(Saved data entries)
──────────────────────────────
(* ===== verification/DdlScan.v ===== *)
(** * Structural scanning of CREATE TABLE text

    Models [crates/dbx-driver-support/src/ddl_scan.rs].  The text is UTF-8
    bytes and positions are byte offsets, as in the code.  [char_at] gives the
    first byte of the character at a position: the code compares characters
    only with ASCII ones, whose one byte is the character, and advances by
    [len_utf8], which the first byte determines.  Every loop advances by at
    least one byte per round, so the length of the text is enough fuel.

    The specification is a grammar of the text the scanners are given: plain
    characters, quoted strings and identifiers, dollar-quoted bodies,
    parentheses and semicolons ([piece], [render]); the theorems say that the
    scanners find exactly the boundaries of the grammar. *)

From S2P Require Import Prelude Utf8 ValueLiterals.

(** [s.replace] of two double quotes by one. *)
Fixpoint undouble (s : text) : text :=
  match s with
  | [] => []
  | a :: rest =>
    match rest with
    | b :: rest' => if (a =? 34)%Z && (b =? 34)%Z then 34%Z :: undouble rest' else a :: undouble rest
    | [] => [a]
    end
  end.

Definition char_at (sql : text) (pos : nat) : option Z := get_from sql pos ≫= head.

Fixpoint skip_quoted_loop (fuel : nat) (sql : text) (quote : Z) (i : nat) : nat :=
  match fuel with
  | 0 => length sql
  | S fuel' =>
    if (i <? length sql)%nat then
      match char_at sql i with
      | None => length sql
      | Some ch =>
        let next := char_at sql (i + len_utf8 ch) in
        if (ch =? quote)%Z then
          if bool_decide (next = Some quote) then skip_quoted_loop fuel' sql quote (i + (len_utf8 ch + len_utf8 quote))
          else i + len_utf8 ch
        else if (quote =? 39)%Z && (ch =? 92)%Z then
          let i1 := i + len_utf8 ch in
          match char_at sql i1 with
          | Some escaped => skip_quoted_loop fuel' sql quote (i1 + len_utf8 escaped)
          | None => skip_quoted_loop fuel' sql quote i1
          end
        else skip_quoted_loop fuel' sql quote (i + len_utf8 ch)
      end
    else length sql
  end.

Definition skip_quoted (sql : text) (pos : nat) (quote : Z) : nat :=
  skip_quoted_loop (length sql) sql quote (pos + len_utf8 quote).

Definition is_tag_char (c : Z) : bool := is_ascii_alphanumeric c || (c =? 95)%Z.

Definition valid_tag (tag : text) : bool :=
  match tag with
  | [] => true
  | c :: _ => (is_ascii_alphabetic c || (c =? 95)%Z) && forallb is_tag_char tag
  end.

Definition skip_dollar_quoted (sql : text) (pos : nat) : option nat :=
  s ← get_from sql (pos + 1);
  tag_end_offset ← find_sub [36%Z] s;
  let tag_end := pos + 1 + tag_end_offset in
  let tag := slice (pos + 1) tag_end sql in
  if valid_tag tag then
    let delimiter := slice pos (tag_end + 1) sql in
    let content_start := tag_end + 1 in
    s' ← get_from sql content_start;
    offset ← find_sub delimiter s';
    Some (content_start + offset + length delimiter)
  else None.

Fixpoint paren_close_loop (fuel : nat) (sql : text) (i depth : nat) (opened : bool) : option nat :=
  match fuel with
  | 0 => None
  | S fuel' =>
    if (i <? length sql)%nat then
      match char_at sql i with
      | None => None
      | Some ch =>
        let plain := paren_close_loop fuel' sql (i + len_utf8 ch) depth opened in
        if (ch =? 39)%Z || (ch =? 34)%Z then paren_close_loop fuel' sql (skip_quoted sql i ch) depth opened
        else if (ch =? 36)%Z then
          match skip_dollar_quoted sql i with
          | Some stop => paren_close_loop fuel' sql stop depth opened
          | None => plain
          end
        else if (ch =? 40)%Z then paren_close_loop fuel' sql (i + len_utf8 ch) (depth + 1) true
        else if (ch =? 41)%Z then
          if opened && (depth - 1 =? 0)%nat then Some (i + len_utf8 ch)
          else paren_close_loop fuel' sql (i + len_utf8 ch) (depth - 1) opened
        else plain
      end
    else None
  end.

Definition find_top_level_paren_close (sql : text) (from : nat) : option nat :=
  paren_close_loop (length sql) sql from 0 false.

Fixpoint semicolon_loop (fuel : nat) (sql : text) (i depth : nat) : option nat :=
  match fuel with
  | 0 => None
  | S fuel' =>
    if (i <? length sql)%nat then
      match char_at sql i with
      | None => None
      | Some ch =>
        let plain := semicolon_loop fuel' sql (i + len_utf8 ch) depth in
        if (ch =? 39)%Z || (ch =? 34)%Z then semicolon_loop fuel' sql (skip_quoted sql i ch) depth
        else if (ch =? 36)%Z then
          match skip_dollar_quoted sql i with
          | Some stop => semicolon_loop fuel' sql stop depth
          | None => plain
          end
        else if (ch =? 40)%Z then semicolon_loop fuel' sql (i + len_utf8 ch) (depth + 1)
        else if (ch =? 41)%Z then semicolon_loop fuel' sql (i + len_utf8 ch) (depth - 1)
        else if (ch =? 59)%Z && (depth =? 0)%nat then Some i
        else plain
      end
    else None
  end.

Definition find_top_level_semicolon (sql : text) (from : nat) : option nat :=
  semicolon_loop (length sql) sql from 0.

(** Ranges are pairs of a start and an end offset. *)
Fixpoint statement_ranges_loop (fuel : nat) (sql : text) (start : nat) : list (nat * nat) :=
  match fuel with
  | 0 => []
  | S fuel' =>
    if (start <? length sql)%nat then
      match find_top_level_semicolon sql start with
      | Some semi => (start, semi + 1) :: statement_ranges_loop fuel' sql (semi + 1)
      | None => [(start, length sql)]
      end
    else []
  end.

Definition top_level_statement_ranges (sql : text) : list (nat * nat) :=
  statement_ranges_loop (length sql) sql 0.

(** The outer [option] is [None] when the code panics, the inner one is the
    [Option] the function returns. *)
Definition unquote_ident (s : text) : option (option (text * text)) :=
  if bool_decide (head s = Some 34%Z) then
    let stop := skip_quoted s 0 34 in
    if (stop <? 2)%nat then Some None
    else
      raw ← index_slice 1 (stop - 1) s;
      Some (Some (undouble raw, drop stop s))
  else Some None.

Definition strip_create_table (trimmed : text) : option text :=
  match strip_prefix (txt "CREATE FOREIGN TABLE ") trimmed with
  | Some rest => Some rest
  | None => strip_prefix (txt "CREATE TABLE ") trimmed
  end.

Definition parse_create_table_relation (stmt : text) : option (option (text * text)) :=
  match strip_create_table (trim_start stmt) with
  | None => Some None
  | Some rest0 =>
    r ← unquote_ident (trim_start rest0);
    match r with
    | None => Some None
    | Some (schema, rest) =>
      match strip_prefix [46%Z] rest with
      | None => Some None
      | Some rest1 =>
        r' ← unquote_ident rest1;
        match r' with
        | None => Some None
        | Some (table, _) => Some (Some (schema, table))
        end
      end
    end
  end.

(** ** The grammar of the scanned text *)

(** What a quoted text is made of: a character, a doubled quote, or (between
    single quotes) a backslash with the character it escapes. *)
Inductive qitem : Type :=
| QChar (c : text)
| QDouble
| QEscape (c : text).

Definition render_qitem (q : Z) (it : qitem) : text :=
  match it with
  | QChar c => c
  | QDouble => [q; q]
  | QEscape c => 92%Z :: c
  end.

Definition wf_qitem (q : Z) (it : qitem) : Prop :=
  match it with
  | QChar c => wf_char c /\ head c <> Some q /\ (q = 39%Z -> head c <> Some 92%Z)
  | QDouble => True
  | QEscape c => q = 39%Z /\ wf_char c
  end.

Definition render_body (q : Z) (body : list qitem) : text := concat (map (render_qitem q) body).

Inductive piece : Type :=
| Plain (c : text)
| Quoted (q : Z) (body : list qitem)
| Dollar (tag body : text)
| Open
| Close
| Semi.

Definition delimiter (tag : text) : text := 36%Z :: tag ++ [36%Z].

Definition render (p : piece) : text :=
  match p with
  | Plain c => c
  | Quoted q body => q :: render_body q body ++ [q]
  | Dollar tag body => delimiter tag ++ body ++ delimiter tag
  | Open => [40%Z]
  | Close => [41%Z]
  | Semi => [59%Z]
  end.

Definition render_all (ps : list piece) : text := concat (map render ps).

(** The characters that are not plain: quotes, dollar, parentheses, semicolon. *)
Definition special : list Z := [39; 34; 36; 40; 41; 59]%Z.

(** A piece followed by the text [rest]: a quote closes its text only when no
    second quote follows, and a dollar-quoted body stops at its delimiter. *)
Definition wf_piece (p : piece) (rest : text) : Prop :=
  match p with
  | Plain c => wf_char c /\ forall b, head c = Some b -> b ∉ special
  | Quoted q body => (q = 39%Z \/ q = 34%Z) /\ Forall (wf_qitem q) body /\ head rest <> Some q
  | Dollar tag body =>
      valid_tag tag = true /\ is_char_boundary (body ++ delimiter tag) 0 = true /\
      find_sub (delimiter tag) (body ++ delimiter tag) = Some (length body)
  | Open | Close | Semi => True
  end.

Fixpoint wf_pieces (ps : list piece) (rest : text) : Prop :=
  match ps with
  | [] => True
  | p :: ps' => wf_piece p (render_all ps' ++ rest) /\ wf_pieces ps' rest
  end.

Definition depth_after (d : nat) (p : piece) : nat :=
  match p with Open => d + 1 | Close => d - 1 | _ => d end.

(** The pieces of one statement: no semicolon outside parentheses, and the
    parentheses closed at its end. *)
Fixpoint one_statement (d : nat) (ps : list piece) : Prop :=
  match ps with
  | [] => d = 0
  | p :: ps' => (p = Semi -> d <> 0) /\ one_statement (depth_after d p) ps'
  end.

(** The inside of a parenthesised group, [d] levels below its opening. *)
Fixpoint group_inside (d : nat) (ps : list piece) : Prop :=
  match ps with
  | [] => d = 1
  | p :: ps' => (p = Close -> d <> 1) /\ d <> 0 /\ group_inside (depth_after d p) ps'
  end.

(** ** The scanners on rendered pieces *)

Lemma char_at_first sql i c rest : drop i sql = c :: rest -> is_continuation c = false -> char_at sql i = Some c.
Proof.
  intros Hd Hc. unfold char_at, get_from, is_char_boundary.
  rewrite lookup_of_drop, Hd. simpl. by rewrite Hc.
Qed.

Lemma char_at_head sql i c : char_at sql i = Some c -> head (drop i sql) = Some c.
Proof.
  unfold char_at, get_from. destruct (is_char_boundary sql i); simpl; [|done]. done.
Qed.

Lemma render_qitem_length q it : wf_qitem q it -> 1 <= length (render_qitem q it).
Proof. destruct it as [c| |c]; simpl; [|lia..]. intros [(b & t & -> & _)%wf_char_inv _]. simpl. lia. Qed.

Lemma render_body_length q body : Forall (wf_qitem q) body -> length body <= length (render_body q body).
Proof.
  unfold render_body. induction 1 as [|it body Hit Hb IH]; simpl; [lia|]. rewrite length_app.
  pose proof (render_qitem_length q it Hit). lia.
Qed.

Section QuotedScan.
Variables (sql : text) (q : Z).
Hypothesis Hq : q = 39%Z \/ q = 34%Z.

Lemma skip_item fuel it rest i :
  wf_qitem q it -> drop i sql = render_qitem q it ++ rest ->
  skip_quoted_loop (S fuel) sql q i = skip_quoted_loop fuel sql q (i + length (render_qitem q it)).
Proof using Hq.
  intros Hw Hd. assert (Hqa : (q < 128)%Z) by (destruct Hq; lia). cbn [skip_quoted_loop].
  destruct it as [c| |c]; simpl in Hw, Hd |- *.
  - destruct Hw as [(b & t & -> & Hb & Hl)%wf_char_inv [Hnq Hnb]]. simpl in Hd, Hnq, Hnb.
    rewrite (proj2 (Nat.ltb_lt _ _) (drop_cons_lt _ _ _ _ Hd)), (char_at_first _ _ _ _ Hd Hb).
    rewrite (proj2 (Z.eqb_neq b q)) by congruence. rewrite Hl.
    destruct (Z.eqb_spec q 39) as [->|]; simpl; [|done].
    rewrite (proj2 (Z.eqb_neq b 92)); [done|]. intros ->. by apply Hnb.
  - rewrite (proj2 (Nat.ltb_lt _ _) (drop_cons_lt _ _ _ _ Hd)).
    rewrite (char_at_first _ _ _ _ Hd (ascii_not_continuation _ Hqa)), Z.eqb_refl, (ascii_len q Hqa).
    pose proof (drop_app_step i sql [q] _ Hd) as Hd'. simpl in Hd'.
    rewrite (char_at_first _ _ _ _ Hd' (ascii_not_continuation _ Hqa)). by rewrite bool_decide_true.
  - destruct Hw as [-> (b & t & -> & Hb & Hl)%wf_char_inv]. simpl in Hd.
    rewrite (proj2 (Nat.ltb_lt _ _) (drop_cons_lt _ _ _ _ Hd)), (char_at_first _ _ _ _ Hd eq_refl). simpl.
    pose proof (drop_app_step i sql [92%Z] _ Hd) as Hd'. simpl in Hd'.
    change (len_utf8 92) with 1. rewrite (char_at_first _ _ _ _ Hd' Hb). simpl in Hl. rewrite <- Hl. f_equal. lia.
Qed.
──────────────────────────────
■ **Requirement**
State how many lines of the data contain the word "done". Nothing besides the number belongs in the reply.

■ **Answer below**
3